A few times a week, especially when I’m feeling logy at work, I’ll jog up and down the three flights of stairs in my office building. I do sets of exercises each time I reach the tucked-away basement. I used to do my jack knifes, squats, and pushups at the top of the stairs, but people would often be spooked when they turned into the stairwell and spotted me huffing and puffing on the landing situated just before the stairs open out onto the roof. The location I used before that was a recess in the hallway near the service elevator. I moved from there when not one, but two different dogs came over and sniffed my scalp as I did my push-ups (my office building is pet friendly). Those dogs made me feel a little vulnerable. So, I moved to the barely used basement for my privacy and to maintain other peoples’ sense of security.
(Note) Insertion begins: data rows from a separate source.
(** C34: when ucp_tag_msg_recv_nb fails, the client does not report an error and go
    on: it gives the memory it got from cudaMallocManaged to free, which is
    undefined. *)
Theorem receive_error_frees_cuda_memory wk msg h a rep w :
  polite_tag L → delivers_tag L content → responsive_tag L ρ → (ρ [] + 1 < fuel)%nat →
  cuda_works L → rejects → at_rest h a rep w →
  ∃ w', receive_string L fuel wk msg w
        = (Halt (UB "free of memory that malloc did not return"), w').
Proof.
  intros Hp Hd Hre Hf Hcu Hrej Hr. apply wp_halts. unfold receive_string. apply wp_bind.
  eapply probe_client_ok; [done|exact Hre|exact Hf|exact Hd|exact Hr|]. intros m w1 Hm Hr1.
  apply wp_bind. eapply malloc_managed_rest; [exact Hcu|exact Hr1|]. intros b w2 Hn Hr2 Hst.
  rewrite bool_decide_eq_false_2 by done. apply wp_bind.
  eapply recv_call_ok; [exact Hp|exact Hd|exact Hr2|apply Hst|done|..].
  - intros q d w3 _ He Hr3. rewrite He. apply wp_bind. unfold eprintf.
    eapply printf_rest; [done|exact Hr3|]. intros w4 Hr4. apply wp_bind. unfold free.
    apply wp_bind. eapply wp_lookup_obj.
    + rewrite (at_rest_lookup _ _ _ _ _ Hr4). apply lookup_insert_eq.
    + done.
  - intros q x w3 Hans Hq _ _. apply Hrej in Hans.
    rewrite (ucs_ptr_not_err q Hq) in Hans. done.
Qed.

(** C35: the server trusts data_len: a message that does not hold as many bytes as
    its first eight announce (or is shorter than these) is read beyond its end,
    unless memory runs out before. *)
Theorem server_trusts_length wk h a rep w :
  polite_tag L → delivers_tag L content → responsive_tag L ρ → (ρ [] + 1 < fuel)%nat →
  accepts L → (∀ m, Forall is_byte (content m)) → (∀ m, parse_address (content m) = None) →
  at_rest h a rep w → a_peer a = Null →
  wp (λ hlt _, hlt = UB "read out of bounds") (receive_address L fuel wk)
     (λ r _, r = inr (-1)) w.
Proof.
  intros Hp Hd Hre Hf Hac Hbytes Hnone Hr Hnull.
  eapply (receive_address_start L fuel Hp ρ Hre Hf); [exact Hd|exact Hac|exact Hr|done|].
  intros m b w1 Hr1 Hb. specialize (Hnone m). specialize (Hbytes m). unfold parse_address in Hnone.
  destruct (decide (8 ≤ length (content m))%nat) as [H8|H8].
  2:{ apply wp_bind, wp_bind. eapply read_rest_outside; [exact Hr1|apply lookup_insert_eq|done|].
      apply slice_none. rewrite length_fmap. unfold sizeof_msg. lia. }
  eapply keep_address_start; [exact Hr1|exact Hb|exact Hnull|exact H8|done|].
  intros pb w2 n Hne Hpb Hr2. fold n in Hnone.
  assert (0 ≤ n) as Hn by by apply le_val_range, Forall_take.
  rewrite (proj2 (Nat.leb_le _ _)), (proj2 (Z.leb_le _ _)) in Hnone by done. simpl in Hnone.
  destruct (Z.leb_spec (8 + n) (Z.of_nat (length (content m)))) as [|Hbig]; [done|].
  apply wp_bind, wp_bind. eapply read_rest_outside; [exact Hr2
    |by rewrite lookup_insert_ne, lookup_insert_eq|done|].
  apply slice_none. rewrite length_fmap. lia.
Qed.

(** The server is found and accepts the connection; then nothing comes any more. *)
Record lost_connection : Prop := {
  lc_socket hh d t p : 0 ≤ l_ret L hh (socket d t p);
  lc_name hh name : ∃ addr l, length addr = 4%nat ∧
    l_ret L hh (gethostbyname name) = Some (HostEnt AF_INET 4 (Some (addr :: l)));
  lc_connect hh fd addr : 0 ≤ l_ret L hh (connect fd addr);
  lc_recv hh fd len : l_ret L hh (recv_waitall fd len) = (0, []);
}.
The drawback to exercising in the basement is that it’s directly adjacent to the back door of the building. Many office workers take their cell phones to that landing, or they’ll pause there to finish conversations with co-workers before going back up to their desks. As a result, I find myself overhearing a lot of strangers’ conversations without their knowledge. My perfectly innocent presence still scares them when I emerge from the dank basement to cross between them mid-conversation and continue my jog up the stairs. I should also mention that my office building houses about 20 different companies, so these are people who don’t know me as anyone other than that weird guy that likes to scare people and enjoys having his scalp sniffed by dogs.
In other words, I’m the inadvertent office creeper.
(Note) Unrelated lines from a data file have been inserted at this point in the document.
(* ===== verification/UctLookup.v ===== *)
(** * uct_hello_world.c: the transport

    init_iface and dev_tl_lookup. The loops over components, memory domains and
    transports are functions of their own: they answer the result the lookup ends
    with ([inl]), or iface_p->iface, with which it goes on ([inr]). *)

From S2P Require Import Prelude CRuntime CLib Ucx HelloUtil OobSocket UctApi UctSend.
Open Scope Z_scope.

(** UCS_BIT(test_mem_type) *)
Definition UCS_BIT (n : Z) : Z := Z.shiftl 1 n.

Definition no_attr : iface_attr_t := IfaceAttr 0 0 0 0 0 0 0.
Definition no_md_attr : md_attr_t := MdAttr 0 0.
(** iface_info_t where nothing of it will be used. *)
Definition no_info : iface_info_t := IfaceInfo no_attr 0 no_md_attr 0.

Section lookup.
Context `{!Ucs, !Cuda, !Uct} (L : uct_lib) (fuel : nat).

(** The requested active messages are supported. *)
Definition supported (f : func_am_t) (attr : iface_attr_t) : UM bool :=
  g ← get_glob;
  match f with
  | FUNC_AM_SHORT =>
      if has_flag (if_flags attr) UCT_IFACE_FLAG_AM_SHORT then
        if bool_decide (u_test_mem_type g = UCS_MEMORY_TYPE_CUDA) then
          eprintf "AM short protocol doesn't support CUDA memory" [];; mret false
        else mret true
      else mret false
  | FUNC_AM_BCOPY => mret (has_flag (if_flags attr) UCT_IFACE_FLAG_AM_BCOPY)
  | FUNC_AM_ZCOPY => mret (has_flag (if_flags attr) UCT_IFACE_FLAG_AM_ZCOPY)
  end.

(** The status, iface_p->iface and iface_p->iface_attr. *)
Definition init_iface (tl : tl_resource) (f : func_am_t) (md worker iface : Z)
  : UM (Z * (Z * iface_attr_t)) :=
  '(status, config) ← ucall0 L (uct_md_iface_config_read md (tl_res_name tl));
  if negb (status =? UCS_OK) then
    chkerr "setup iface_config";; mret (UCS_ERR_UNSUPPORTED, (iface, no_attr))
  else if negb (iface =? 0) then stop (AssertFail "iface_p->iface == NULL")
  else
    '(status, opened) ← ucall L (uct_iface_open md worker (tl_res_name tl) (tl_res_dev tl)
                                   sizeof_recv_desc config);
    ucall0 L (uct_config_release config);;
    if negb (status =? UCS_OK) then
      chkerr "open temporary interface";; mret (UCS_ERR_UNSUPPORTED, (iface, no_attr))
    else
      ucall0 L (uct_iface_progress_enable opened);;
      '(status, attr) ← ucall0 L (uct_iface_query opened);
      ok ← (if negb (status =? UCS_OK) then chkerr "query iface";; mret false
            else supported f attr);
      if (ok : bool) then mret (UCS_OK, (opened, attr))
      else
        ucall0 L (uct_iface_close opened);;
        mret (UCS_ERR_UNSUPPORTED, (0, no_attr)).

(** The transport has the names of the command line (strcmp does not take NULL). *)
Definition is_requested (args : cmd_args_t) (tl : tl_resource) : UM bool :=
  dev ← the "null dev_name" (dev_name args);
  if bool_decide (dev = tl_res_dev tl) then
    name ← the "null tl_name" (tl_name args);
    mret (bool_decide (name = tl_res_name tl))
  else mret false.

(** for (tl_index = 0; ...): the attributes if a transport was found, and
    iface_p->iface. *)
Fixpoint select_tl (args : cmd_args_t) (md_name : string) (md_attr : md_attr_t)
    (md worker iface : Z) (tls : list tl_resource) : UM (option iface_attr_t * Z) :=
  match tls with
  | [] => mret (None, iface)
  | tl :: tls' =>
      requested ← is_requested args tl;
      if (requested : bool) then
        g ← get_glob;
        if bool_decide (func_am_type args = FUNC_AM_ZCOPY) &&
           negb (has_flag (reg_mem_types md_attr) (UCS_BIT (mem_type_num (u_test_mem_type g))))
        then
          eprintf "Unsupported memory type %s by %s/%s on %s MD\n"
            [AZ (mem_type_num (u_test_mem_type g)); AStr (tl_res_name tl); AStr (tl_res_dev tl);
             AStr md_name];;
          mret (None, iface)
        else
          '(status, (iface, attr)) ← init_iface tl (func_am_type args) md worker iface;
          if negb (status =? UCS_OK) then mret (None, iface)
          else
            printf "Using %s/%s\n" [AStr (tl_res_name tl); AStr (tl_res_dev tl)];;
            mret (Some attr, iface)
      else select_tl args md_name md_attr md worker iface tls'
  end.

(** One memory domain. *)
Definition lookup_md (args : cmd_args_t) (worker component : Z) (md_name : string) (iface : Z)
  : UM ((Z * iface_info_t) + Z) :=
  '(status, md_config) ← ucall0 L (uct_md_config_read component);
  if negb (status =? UCS_OK) then chkerr "read MD config";; mret (inl (status, no_info))
  else
    '(status, md) ← ucall0 L (uct_md_open component md_name md_config);
    ucall0 L (uct_config_release md_config);;
    if negb (status =? UCS_OK) then chkerr "open memory domains";; mret (inl (status, no_info))
    else
      '(status, md_attr) ← ucall0 L (uct_md_query md);
      if negb (status =? UCS_OK) then
        chkerr "query iface";; ucall0 L (uct_md_close md);; mret (inl (status, no_info))
      else
        '(status, (resources, tls)) ← ucall0 L (uct_md_query_tl_resources md);
        if negb (status =? UCS_OK) then
          chkerr "query transport resources";;
          ucall0 L (uct_md_close md);; mret (inl (status, no_info))
        else
          '(found, iface) ← select_tl args md_name md_attr md worker iface tls;
          ucall0 L (uct_release_tl_resource_list resources);;
          match found with
          | Some attr => mret (inl (UCS_OK, IfaceInfo attr iface md_attr md))
          | None => ucall0 L (uct_md_close md);; mret (inr iface)
          end.

(** for (md_index = 0; ...), [n] rounds over the names that were filled in. *)
Fixpoint lookup_mds (args : cmd_args_t) (worker component : Z) (n : nat) (names : list string)
    (iface : Z) : UM ((Z * iface_info_t) + Z) :=
  match n, names with
  | O, _ => mret (inr iface)
  | S _, [] => stop (UB "uninitialised md_resources")
  | S n', md_name :: names' =>
      r ← lookup_md args worker component md_name iface;
      match r with
      | inl x => mret (inl x)
      | inr iface => lookup_mds args worker component n' names' iface
      end
  end.

Definition lookup_component (args : cmd_args_t) (worker component : Z)
  : UM ((Z * iface_info_t) + Z) :=
  '(status, count) ← ucall0 L (uct_component_query_count component);
  if negb (status =? UCS_OK) then
    chkerr "query component attributes";; mret (inl (status, no_info))
  else
    '(status, names) ← ucall0 L (uct_component_query_resources component count);
    if negb (status =? UCS_OK) then
      chkerr "query for memory domain resources";; mret (inl (status, no_info))
    else lookup_mds args worker component (Z.to_nat count) names 0.

(** for (cmpt_index = 0; ...) *)
Fixpoint lookup_components (args : cmd_args_t) (worker : Z) (components : list Z)
  : UM (option (Z * iface_info_t)) :=
  match components with
  | [] => mret None
  | c :: cs =>
      r ← lookup_component args worker c;
      match r with inl x => mret (Some x) | inr _ => lookup_components args worker cs end
  end.

Definition dev_tl_lookup (args : cmd_args_t) (worker : Z) : UM (Z * iface_info_t) :=
  '(status, (list, components)) ← ucall0 L uct_query_components;
  if negb (status =? UCS_OK) then chkerr "query for components";; mret (status, no_info)
  else
    r ← lookup_components args worker components;
    x ← match r with
        | Some x => mret x
        | None =>
            eprintf "No supported (dev/tl) found (%s/%s)\n"
              [AStr (default "(null)" (dev_name args)); AStr (default "(null)" (tl_name args))];;
            mret (UCS_ERR_UNSUPPORTED, no_info)
        end;
    ucall0 L (uct_release_component_list list);;
    mret x.
End lookup.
And sometimes, I must admit, I feel a little like my family’s genealogical creeper: lurking in unseen corners, overhearing the snippets of their lives I find on documents and pictures, surprising newly found relatives on Facebook asking for info about their relatives after sniffing them out.
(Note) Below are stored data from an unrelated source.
(* ===== verification/UctServer.v ===== *)
(** * uct_hello_world: the receiver

    The server's branch of main, with the handler hello_world that UCT runs when the
    message arrives: if the message comes ([delivers_one]), the branch ends, the
    string of the message is shown twice, and the descriptor is given back to whom it
    belongs. *)

From S2P Require Import Prelude CRuntime CLib Ucx HelloUtil OobSocket UctApi UctSend UctLookup.
From S2P Require Import UctOptions UctMain UctSteady UctOwn UctWire.
Open Scope Z_scope.

(** ** Observations *)

(** The messages print_strings showed, newest first. *)
Fixpoint shown (h : history uct_api) : list (list arg) :=
  match h with
  | [] => []
  | EOut Stdout fmt args :: h' =>
      if bool_decide (fmt = string_format) then args :: shown h' else shown h'
  | _ :: h' => shown h'
  end.

(** The descriptors that were given back to UCT. *)
Fixpoint released (h : history uct_api) : list Z :=
  match h with
  | [] => []
  | ECall (uct_iface_release_desc d) _ :: h' => d :: released h'
  | _ :: h' => released h'
  end.

(** A message has arrived. *)
Fixpoint delivered (h : history uct_api) : bool :=
  match h with
  | [] => false
  | ECb (Cb_am _ _ _ _) _ :: _ => true
  | _ :: h' => delivered h'
  end.

(** UCT delivers one message, inside a call for progress, after [n] such calls at the
    latest; nothing else happens. *)
Record delivers_one (L : uct_lib) (arg : ptr) (data : uct_data) (flags : Z) (n : nat) : Prop := {
  do_progress h wk :
    l_acts L h (uct_worker_progress wk) =
      if delivered h then []
      else if (progressed h <? n)%nat then []
      else [Callback (Cb_am arg data (Z.of_nat (length (ud_bytes data))) flags)];
  do_release h d : l_acts L h (uct_iface_release_desc d) = [];
}.

(** What print_strings shows of a message with the string [s]. *)
Definition line (label : string) (f : func_am_t) (s : list mbyte) (len : Z) : list arg :=
  [AStr label; AStr (func_am_t_str f); ABytes s; AZ len].

Section server.
Context `{!Ucs, !Cuda, !Uct} (L : uct_lib) (fuel n : nat) (a : N) (f : func_am_t) (k : mkind).
Context (desc flags : Z) (s r : list Z).
Local Abbreviation bytes := (s ++ 0 :: r).
Local Abbreviation data := (UctData desc bytes).
Local Abbreviation len := (Z.of_nat (length bytes)).
Context (HL : delivers_one L (Loc a 0) data flags n) (Hfuel : (S n < fuel)%nat).
Context (Hs : 0 ∉ s) (Hlen : 4 + len < 2 ^ 64) (Hal : ∀ tr z, l_alloc L tr z = true).
Context (g : uct_glob) (h : gmap N (obj uct_cell)) (shown0 : list (list arg)) (rel : list Z).
Context (Hnone : u_desc_holder g = NoDesc) (Ha : h !! a = Some (Cell k (CFunc f))).
Context (wk : Z).
Implicit Types (w : uct_world).
Local Abbreviation no_halt := (λ (_ : halt) (_ : uct_world), False).

(** The state of the receiver. *)
Record receiver (d : holder) (h' : gmap N (obj uct_cell)) (sh : list (list arg)) (b : bool) w : Prop := {
  rc_glob : glob w = with_desc_holder d g;
  rc_heap : heap w = h';
  rc_wf : wf_mem w;
  rc_shown : shown (trace w) = sh;
  rc_rel : released (trace w) = rel;
  rc_delivered : delivered (trace w) = b;
}.

(** The memory and desc_holder when the message has arrived. *)
Definition kept (d : holder) (h' : gmap N (obj uct_cell)) : Prop :=
  if has_flag flags UCT_CB_PARAM_FLAG_DESC then d = UctDesc desc (Some <$> bytes) ∧ h' = h
  else ∃ b, d = OwnDesc (Loc b 0) ∧ h !! b = None ∧
         h' = <[b := Bytes KHost ((Some <$> le_bytes 4 0) ++ (Some <$> bytes))]> h.

(** The string at the start of the message. *)
Lemma message_scan : scan (S (length (Some <$> bytes))) (Some <$> bytes) = Some (Some <$> s).
Proof using Hs.
  clear HL Hfuel Hlen Hal Hnone Ha. rewrite fmap_app, fmap_cons.
  apply scan_terminated; [rewrite !length_app, !length_fmap; simpl; lia|].
  intros (x & [= <-] & Hx)%list_elem_of_fmap. done.
Qed.

Lemma string_in_ok (Q : list mbyte → uct_world → Prop) w :
  Q (Some <$> s) w → wp no_halt (string_in (Some <$> bytes)) Q w.
Proof. intros HQ. unfold string_in. rewrite message_scan. by apply wp_ret. Qed.

(** print_strings, for a string that can be read. *)
Lemma print_strings_ok label z (m : UM (list mbyte)) d h' sh b (Q : unit → uct_world → Prop) w :
  z ≠ 0 → receiver d h' sh b w →
  (∀ w1 (Q' : list mbyte → uct_world → Prop),
     heap w1 = h' → Q' (Some <$> s) w1 → wp no_halt m Q' w1) →
  (∀ w', receiver d h' (line label f (Some <$> s) z :: sh) b w' → Q tt w') →
  wp no_halt (print_strings label (func_am_t_str f) m z) Q w.
Proof using.
  clear HL Hfuel Hs Hlen Hal Hnone Ha.
  intros Hz [Hg Hh Hwf Hsh Hrel Hdel] Hm HQ. unfold print_strings, printf.
  apply wp_bind, wp_fprintf, wp_bind. rewrite (proj2 (Z.eqb_neq _ _) Hz). cbn [negb].
  apply wp_bind, Hm; [done|]. apply wp_ret, wp_bind, wp_fprintf, wp_fprintf, HQ.
  split; [done|done|done| |done|done]. simpl. by rewrite Hsh.
Qed.

(** The handler: the message is shown and kept. *)
Lemma hello_world_ok (Q : Z → uct_world → Prop) w :
  receiver NoDesc h shown0 false w →
  (∀ st d h' w', kept d h' → receiver d h' (line "callback" f (Some <$> s) len :: shown0) false w' →
     Q st w') →
  wp no_halt (hello_world L (Loc a 0) data len flags) Q w.
Proof using Hs Hlen Hal Ha.
  clear HL Hfuel. intros Hw HQ. unfold hello_world, read_func. apply wp_bind, wp_bind.
  eapply wp_read_cell; [rewrite (rc_heap _ _ _ _ _ Hw); exact Ha|]. apply wp_ret.
  cbn [ud_bytes ud_desc]. apply wp_bind.
  eapply print_strings_ok; [rewrite length_app; simpl; lia|exact Hw| |].
  { intros w1 Q' _. apply string_in_ok. }
  clear w Hw. intros w Hw. unfold kept in HQ. destruct (has_flag _ _).
  - apply wp_bind, wp_mod_glob, wp_ret. eapply HQ; [done|].
    destruct Hw as [Hg Hh Hwf Hsh Hrel Hdel]. split; [|done..]. simpl. by rewrite Hg.
  - destruct Hw as [Hg Hh Hwf Hsh Hrel Hdel]. unfold malloc, sizeof_recv_desc.
    rewrite (u64_small (4 + len)) by (rewrite length_app in *; simpl in *; lia). apply wp_bind.
    eapply wp_malloc_obj; [done|by rewrite Hal|]. intros b _ -> Hfr.
    rewrite bool_decide_eq_false_2 by done. set (b := next w). apply wp_bind.
    replace (Z.to_nat (4 + len)) with (4 + length bytes)%nat by lia.
    eapply wp_write_mem with (d' := (Some <$> le_bytes 4 0) ++ replicate (length bytes) None);
      [by simpl; rewrite lookup_insert_eq|done| |].
    { by apply (splice_head (Some <$> le_bytes 4 0) (replicate 4 None) (replicate (length bytes) None)). }
    apply wp_bind, wp_the with (a := Some <$> bytes); [apply slice_all; by rewrite length_fmap|].
    apply wp_bind. eapply wp_write_mem with (d' := (Some <$> le_bytes 4 0) ++ (Some <$> bytes));
      [apply lookup_insert_eq|done| |].
    { apply (splice_tail (Some <$> le_bytes 4 0) _ (replicate (length bytes) None)); [done|]. by rewrite length_fmap, length_replicate. }
    apply wp_bind, wp_mod_glob, wp_ret. eapply HQ; [exists b; split_and!; [done| |reflexivity]|].
    { by rewrite <-Hh. }
    split; simpl; [by rewrite Hg|by rewrite !insert_insert_eq, Hh| |done..].
    intros b' Hb'. simpl in *. rewrite !insert_insert_eq, lookup_insert_ne by lia. apply Hwf. lia.
Qed.

(** Before and after the message. *)
Definition idle w : Prop := receiver NoDesc h shown0 false w.
Definition arrived w : Prop :=
  ∃ d h', kept d h' ∧ receiver d h' (line "callback" f (Some <$> s) len :: shown0) true w.

Lemma kept_some d h' : kept d h' → d ≠ NoDesc.
Proof using. unfold kept. destruct (has_flag _ _); [by intros [-> _]|by intros (b & -> & _)]. Qed.

(** A call for progress before the message is there. *)
Lemma progress_idle_ok (Q : Z → uct_world → Prop) w :
  idle w →
  (∀ x w', idle w' → (progressed (trace w) < n)%nat →
     progressed (trace w') = S (progressed (trace w)) → Q x w') →
  (∀ x w', arrived w' → Q x w') →
  wp no_halt (ucall L (uct_worker_progress wk)) Q w.
Proof using HL Hs Hlen Hal Ha.
  clear Hfuel. intros Hw HI HA. unfold ucall, ext. apply wp_bind, wp_gets. cbv beta.
  rewrite (do_progress _ _ _ _ _ HL), (rc_delivered _ _ _ _ _ Hw).
  destruct (Nat.ltb_spec (progressed (trace w)) n) as [Hn|Hn].
  - apply wp_bind, wp_ret. apply (wp_ext0 L no_halt (uct_worker_progress wk)). apply HI; [|done..].
    destruct Hw. by split.
  - apply wp_bind. simpl run_acts. apply wp_bind, wp_bind, wp_bind. eapply hello_world_ok; [done|].
    intros st d h' w1 Hk Hw1. apply wp_ret. apply wp_emit. apply wp_ret.
    apply (wp_ext0 L no_halt (uct_worker_progress wk)). apply HA. exists d, h'. split; [done|].
    destruct Hw1. by split.
Qed.

Lemma wait_message_ok (Q : unit → uct_world → Prop) w :
  idle w ∨ arrived w → (∀ w', arrived w' → Q tt w') → wp no_halt (wait_holder L fuel wk) Q w.
Proof using All.
  intros Hw HQ. unfold wait_holder.
  apply wp_while_total with (I := λ w, idle w ∨ arrived w)
    (μ := λ w, if delivered (trace w) then 0%nat else S (n - progressed (trace w)));
    [done|case_match; lia|].
  clear w Hw. intros w [Hw|(d & h' & Hk & Hw)]; unfold uglb;
    apply wp_bind, wp_bind, wp_get_glob, wp_ret, wp_ret; rewrite (rc_glob _ _ _ _ _ Hw).
  - apply wp_bind. rewrite (rc_delivered _ _ _ _ _ Hw). eapply progress_idle_ok; [done|..].
    + intros x w' Hw' Hn Hp. apply wp_ret. split; [by left|].
      rewrite (rc_delivered _ _ _ _ _ Hw'). lia.
    + intros x w' Hw'. apply wp_ret. split; [by right|]. destruct Hw' as (d & h' & _ & Hw').
      rewrite (rc_delivered _ _ _ _ _ Hw'). lia.
  - apply kept_some in Hk as Hd. simpl. destruct d; [done|..]; apply HQ; by eexists _, h'.
Qed.

(** What the branch leaves: both lines, the memory as it was, the descriptor given
    back to UCT if it was UCT's. *)
Record served (z : Z) w : Prop := {
  sv_heap : heap w = h;
  sv_shown : shown (trace w) =
    line "main" f (Some <$> s) z :: line "callback" f (Some <$> s) len :: shown0;
  sv_released : released (trace w) =
    if has_flag flags UCT_CB_PARAM_FLAG_DESC then desc :: rel else rel;
  sv_delivered : delivered (trace w) = true;
  sv_wf : wf_mem w;
}.

Lemma uct_print_received_ok args (Q : unit → uct_world → Prop) w :
  func_am_type args = f → 0 < test_strlen args < 2 ^ 64 → arrived w →
  (∀ w', served (test_strlen args) w' → Q tt w') → wp no_halt (print_received L args) Q w.
Proof using All.
  intros Hf Hz (d & h' & Hk & Hw) HQ. unfold print_received, uglb.
  apply wp_bind, wp_bind, wp_get_glob, wp_ret. rewrite (rc_glob _ _ _ _ _ Hw), Hf, u64_small by lia.
  pose (z := test_strlen args). fold z. assert (z ≠ 0) as Hz0 by (unfold z; lia).
  assert (∀ w', served z w' → Q tt w') as HQ' by done. clearbody z.
  unfold kept in Hk. destruct (has_flag _ _) eqn:Hflag.
  - destruct Hk as [-> ->]. cbn [u_desc_holder with_desc_holder]. apply wp_bind.
    eapply print_strings_ok; [done|exact Hw|intros w1 Q' _; apply string_in_ok|].
    clear w Hw. intros w [Hg Hh Hwf Hsh Hrel Hdel]. apply wp_bind. unfold ucall, ext.
    apply wp_bind, wp_gets. cbv beta. rewrite (do_release _ _ _ _ _ HL). apply wp_bind, wp_ret.
    apply (wp_ext0 L no_halt (uct_iface_release_desc desc)). apply wp_ret, HQ'.
    split; [done|done| |done|done]. simpl. by rewrite Hrel, Hflag.
  - destruct Hk as (b & -> & Hb & ->). cbn [u_desc_holder with_desc_holder]. apply wp_bind.
    eapply print_strings_ok; [done|exact Hw| |].
    { intros w1 Q' Hh1 HQ1. simpl ptr_add. unfold read_string. apply wp_bind.
      eapply wp_lookup_obj; [rewrite Hh1; apply lookup_insert_eq|]. cbv beta iota zeta.
      rewrite (drop_app_length' (Some <$> le_bytes 4 0)) by done. simpl by_cpu. cbv iota.
      eapply wp_the; [exact message_scan|done]. }
    clear w Hw. intros w [Hg Hh Hwf Hsh Hrel Hdel]. apply wp_bind.
    eapply wp_read_mem; [rewrite Hh; apply lookup_insert_eq|done| |].
    { apply slice_some; rewrite ?length_app, ?length_fmap; unfold sizeof_recv_desc; simpl; lia. }
    apply wp_bind, wp_the with (a := le_bytes 4 0); [done|]. cbv beta.
    change (le_val (le_bytes 4 0) =? 0) with true. cbv iota.
    eapply wp_free; [rewrite Hh; apply lookup_insert_eq|done|]. apply HQ'.
    split; [|done|by rewrite Hflag|done|].
    + simpl. rewrite Hh. by apply delete_insert_id.
    + intros b' Hb'. simpl in *. rewrite lookup_delete_None. right. by apply Hwf.
Qed.

Lemma uct_server_ok args (Q : unit → uct_world → Prop) w :
  func_am_type args = f → 0 < test_strlen args < 2 ^ 64 → idle w ∨ arrived w →
  (∀ w', served (test_strlen args) w' → Q tt w') → wp no_halt (uct_server L fuel args wk) Q w.
Proof using All.
  intros Hf Hz Hw HQ. unfold uct_server. apply wp_bind. eapply wait_message_ok; [done|].
  intros w1 Hw1. by eapply uct_print_received_ok.
Qed.
End server.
That’s why I’ve all but given up researching living relatives. As much as I would like to bring my distant cousins together, it feels intrusive and a little stalker-y knowing my connections to people who don’t know me. Also, I realized early on in my research that my feelings of connection to my relatives went unrequited more often than not (not to discount my family members who were open to connecting).
That was a hard lesson I had to learn just about out of the gate. I found some relatives and was instantly rejected because of bad blood. I just couldn’t understand their rebuffs at first. What’s the big deal?, I thought, the past is past.
But it’s not.
If that were true, genealogy wouldn’t exist. Let’s face it: families are messy. There’s a lot of baggage there. And genealogists like me are set on rifling through it like the NSA does a suspicious suitcase. The past is directly tied to our present. Some events in the past are still so raw and tangible that a single name might burble up the pain or joy we associate with it to our surfaces like blood to a blushing cheek. And some details in our past can transfer to seemingly unrelated people and things. An inconsistent parent can deem an entire branch of a family tree unsavory. Words left unsaid to a loved one can fester and make a person want to never talk about that person again. I realize that now. (Insert grateful prayer here about having to learn that lesson as opposed to having to live it.)
So, I often wonder if my research is ticking my ancestors off, like it did those relative who rejected my interest in them. Knowing that quite a few of my ancestors sought and successfully led quiet, honest lives. Perhaps, they weren’t the kind to talk about themselves. Or I wonder if they would rather I stick to the facts instead of making up my own flouncy stories about them. Perhaps more to my point, I wonder if they’d rather not be researched by me at all. Most of them probably wouldn’t have agreed (while they were living) with my life as a gay man. They were after all solid, modest Midwesterners living their lives as best they could in the capsules of their time. Some or most of them might have thought less of me, might have disowned me, might have sent me off to ‘conversion therapy’ camps, might have ignored me completely.
But I hope not. (Insert another grateful prayer here about the ability for times to change and for my very supportive family.) I hope they’re happy I’m interested in their lives, happy in my efforts to remember and learn from them, happy to have lights shine on events that no longer elicit bad feelings, happy I’m spreading their tales. I happen to believe, among many other things, that our relatives can see our lives from our perspective after they’ve passed, and I’d like to think that they know that I’m striving for the same goals they did: exacting my own quiet, honest life the best way I can in the capsule of my own time.
Surprisingly, that task has involved a lot more gasping strangers and dog snouts than I ever expected.